Processing time generally isn’t the most important factor when splitting a large CSV file.  Production grade data analyses typically involve these steps:

  • Validating data and throwing out junk rows
  • Properly assigning types to each column
  • Writing data to a good file format for data analysis, like Parquet
  • Compressing the data

The main objective when splitting a large CSV file is usually to make downstream analyses run faster and more reliably.  Dask is the most flexible option for a production-grade solution.

Next steps

Large CSV files are not good for data analyses because they can’t be read in parallel.  Multiple files can easily be read in parallel.

CSV files in general are limited because they don’t contain schema metadata, the header row requires extra processing logic, and the row based nature of the file doesn’t allow for column pruning.  The main advantage of CSV files is that they’re human readable, but that doesn’t matter if you’re processing your data with a production-grade data processing engine, like Python or Dask.
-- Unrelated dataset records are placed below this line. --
Lemma stock_allocation_exit :
  loop_iter (budget * (3 # 2)) investments = None.
Proof.
  destruct stock_allocation_first_pass as (inv0 & H0 & ->).
  apply overflow_loop_exits.
  eapply first_pass_nodup; [|exact H0]. constructor.
Qed.
End StockAllocationFacts.

(* ================================================================= *)
(** * The equity sub-plan: bound, unit floor, termination *)

Example sample_units :
  option_map units_of
    (match _calculate_stock_allocation sample_config 2000 sample_stock_prices
     with Ok inv => Some inv | Raise _ => None end)
  = Some [("QQQ", 3%Z); ("VOO", 1%Z); ("GLDM", 11%Z)]%string.
Proof. vm_compute. reflexivity. Qed.

Example loop_runs_to_bound :
  option_map (fun inv => (units_of inv, Qred (total_cost inv)))
    (match _calculate_stock_allocation two_symbol_config 330
             sample_stock_prices
     with Ok inv => Some inv | Raise _ => None end)
  = Some ([("VOO", 1%Z); ("GLDM", 2%Z)]%string, 492).
Proof. vm_compute. reflexivity. Qed.

Example loop_runs_to_floor :
  option_map (fun inv => (units_of inv, Qred (total_cost inv)))
    (match _calculate_stock_allocation two_symbol_config 300
             sample_stock_prices
     with Ok inv => Some inv | Raise _ => None end)
  = Some ([("VOO", 1%Z); ("GLDM", 1%Z)]%string, 456).
Proof. vm_compute. reflexivity. Qed.

(** C9. Every equity line of a returned plan has at least one unit: the
    first pass assigns [max(1, round(target_shares))] and the overflow
    loop sells only from lines that hold more than one unit. *)
Theorem equity_lines_hold_a_unit (cfg : Config)
    (stock_prices crypto_prices : dict Q) (tao_price : Q) (plan : Plan) :
  calculate_weekly_investment cfg stock_prices crypto_prices tao_price
  = Ok plan ->
  forall symbol data,
    In (symbol, data) (stocks plan) -> (1 <= Stock.shares data)%Z.
Proof.
  unfold calculate_weekly_investment. intro H.
  apply bind_ok in H. destruct H as (inv & Hinv & H).
  apply bind_ok in H. destruct H as (w & _ & H).
  apply bind_ok in H. destruct H as (cr & _ & H).
  apply bind_ok in H. destruct H as (t & _ & H).
  inversion H; subst plan; simpl.
  pose proof (stock_allocation_units_ge1 _ _ _ _ Hinv) as Hu.
  unfold units_ge1 in Hu. rewrite Forall_forall in Hu.
  intros symbol data Hin. exact (Hu _ Hin).
Qed.

Lemma equity_lines_hold_a_unit_witness :
  exists plan,
    calculate_weekly_investment sample_config sample_stock_prices
      sample_crypto_prices 500 = Ok plan
    /\ forall symbol data,
        In (symbol, data) (stocks plan) -> (1 <= Stock.shares data)%Z.
Proof.
  eexists. split.
  - vm_compute. reflexivity.
  - apply (equity_lines_hold_a_unit sample_config sample_stock_prices
             sample_crypto_prices 500).
    vm_compute. reflexivity.
Defined.

(** C3, as stated, fails: with a weekly limit of 100 and the sample
    prices every symbol gets its mandatory unit and the sub-plan costs
    806, above 150. *)
Lemma stock_bound_counterexample :
  let cfg := with_usd_limit sample_config 100 in
  let limit := weekly_usd_limit (limits cfg) in
  0 < limit
  /\ fully_priced sample_stock_prices (stock_allocation (portfolio cfg)) = true
  /\ exists investments,
      _calculate_stock_allocation cfg limit sample_stock_prices
      = Ok investments
      /\ units_of investments
         = [("QQQ", 1%Z); ("VOO", 1%Z); ("GLDM", 1%Z)]%string
      /\ total_cost investments == 806
      /\ ~ total_cost investments <= limit * (3 # 2).
Proof.
  simpl. split; [reflexivity|]. split; [reflexivity|].
  eexists. split; [vm_compute; reflexivity|].
  split; [reflexivity|]. split; [reflexivity|].
  intro H. vm_compute in H. apply H. reflexivity.
Qed.
(** * wrapex: the command registry and its middleware pipeline

    A shallow embedding of the TypeScript sources of the wrapex core
    (define-command.ts, command-registry.ts, middleware-pipeline.ts,
    validation-middleware.ts and the reference [evaluateWhen] of
    rules/when-clause-conventions.md), and the properties the specification
    states about them.

    Conventions of the embedding.
    - A JS object used as a string-keyed map ([Record<string, T>], an object
      spread) is a [gmap string T] of its own properties. The maps of the
      store are plain objects, so reading a key that is not an own property
      finds what every object inherits from [Object.prototype]
      ([PlainObject]); the order of the keys is not modelled.
    - An optional field [f?: T] is an [option T]; JS truthiness tests on such
      fields are written out ([truthy], [str_truthy], [flag_truthy]).
    - An [async] function is a tree of actions ([Act], and [MwAct] for a
      middleware, which may in addition await [next()]); a rejected promise
      is the [Throw] leaf. One [execute] call is sequential, so awaiting is
      calling.
    - The registry store is passed explicitly; an operation that throws
      returns the error together with the store it leaves behind.
    - The callbacks of the configuration and of a definition ([evaluateWhen],
      [isEnabled], [isVisible], [contextProvider]) are synchronous functions
      that return a value or throw. *)

From Stdlib Require Import String Ascii List Bool Arith Lia.
From stdpp Require Import base option list strings gmap fin_maps.

Local Open Scope string_scope.
Local Open Scope nat_scope.
Local Open Scope list_scope.
Set Warnings "-register-all".

(** ** JavaScript values, strings and thrown values *)

Module Js.

(** The JS values the core inspects: it tests them for truthiness, converts
    them with [String(..)] and reads a property of an object. *)
Inductive JsVal : Type :=
| JUndefined
| JNull
| JBool (b : bool)
| JStr (s : string)
| JObj (fields : list (string * JsVal)).

(** [ToBoolean]. *)
Definition truthy (v : JsVal) : bool :=
  match v with
  | JUndefined | JNull => false
  | JBool b => b
  | JStr s => negb (String.eqb s "")
  | JObj _ => true
  end.

(** Truthiness of an optional string field, as in [command.when && ...]. *)
Definition str_truthy (o : option string) : bool :=
  match o with
  | Some s => negb (String.eqb s "")
  | None => false
  end.

(** Truthiness of an optional boolean field. *)
Definition flag_truthy (o : option bool) : bool :=
  match o with
  | Some b => b
  | None => false
  end.

Fixpoint assoc (k : string) (l : list (string * JsVal)) : option JsVal :=
  match l with
  | [] => None
  | (k', v) :: l' => if String.eqb k k' then Some v else assoc k l'
  end.

(** [String(v)]; [None] when the conversion throws a TypeError. On an
    object it looks for a method [toString] and then [valueOf] that gives a
    primitive. Without an own [toString] the object inherits
    [Object.prototype.toString], which gives ['[object Object]']. An own
    [toString] property hides it, and no value of [JsVal] is callable:
    [valueOf], own or inherited, gives no primitive either, and the
    conversion throws. *)
Definition js_String (v : JsVal) : option string :=
  match v with
  | JUndefined => Some "undefined"
  | JNull => Some "null"
  | JBool true => Some "true"
  | JBool false => Some "false"
  | JStr s => Some s
  | JObj fields =>
      match assoc "toString" fields with
      | Some _ => None
      | None => Some "[object Object]"
      end
  end.

(** [v.k] on a value that is neither [undefined] nor [null]: a missing
    property reads as [undefined]. When a key is written twice in an object
    literal the last one stands, hence the reversal. *)
Definition get_prop (v : JsVal) (k : string) : JsVal :=
  match v with
  | JObj fields => default JUndefined (assoc k (rev fields))
  | _ => JUndefined
  end.

(** [o[k]] on a map object: [undefined] when the key is absent. *)
Definition read (o : gmap string JsVal) (k : string) : JsVal :=
  default JUndefined (o !! k).

(** One field-level issue of a failed validation, and the error object that
    carries them ([ZodError extends Error]). *)
Record ZodIssue : Type := { path : list string; issue_message : string }.
Record ZodError : Type := { zod_message : string; issues : list ZodIssue }.

(** What a [throw] or a rejected promise carries. *)
Inductive Thrown : Type :=
| JsError (msg : string)
| JsZodError (e : ZodError)
| JsThrown (v : JsVal).

(** The TypeError of a conversion that finds no primitive (the text is the
    one V8 gives), and the TypeError of a [for .. of] over a value that is
    not iterable. *)
Definition cannot_convert : Thrown :=
  JsError "Cannot convert object to primitive value".
Definition not_iterable (variable : string) : Thrown :=
  JsError (variable +:+ " is not iterable").

(** The one-character string holding a double quote. *)
Definition dq : string := String (ascii_of_nat 34) EmptyString.

(** [hay] has [needle] as a substring. *)
Definition contains (needle hay : string) : Prop :=
  ∃ pre post, hay = pre +:+ needle +:+ post.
Splitting up a large CSV file into multiple Parquet files (or another good file format) is a great first step for a production-grade data processing pipeline.  Dask takes longer than a script that uses the Python filesystem API, but makes it easier to build a robust script.  The performance drag doesn’t typically matter.  You only need to split the CSV once.

The more important performance consideration is figuring out how to split the file in a manner that’ll make all your downstream analyses run significantly faster.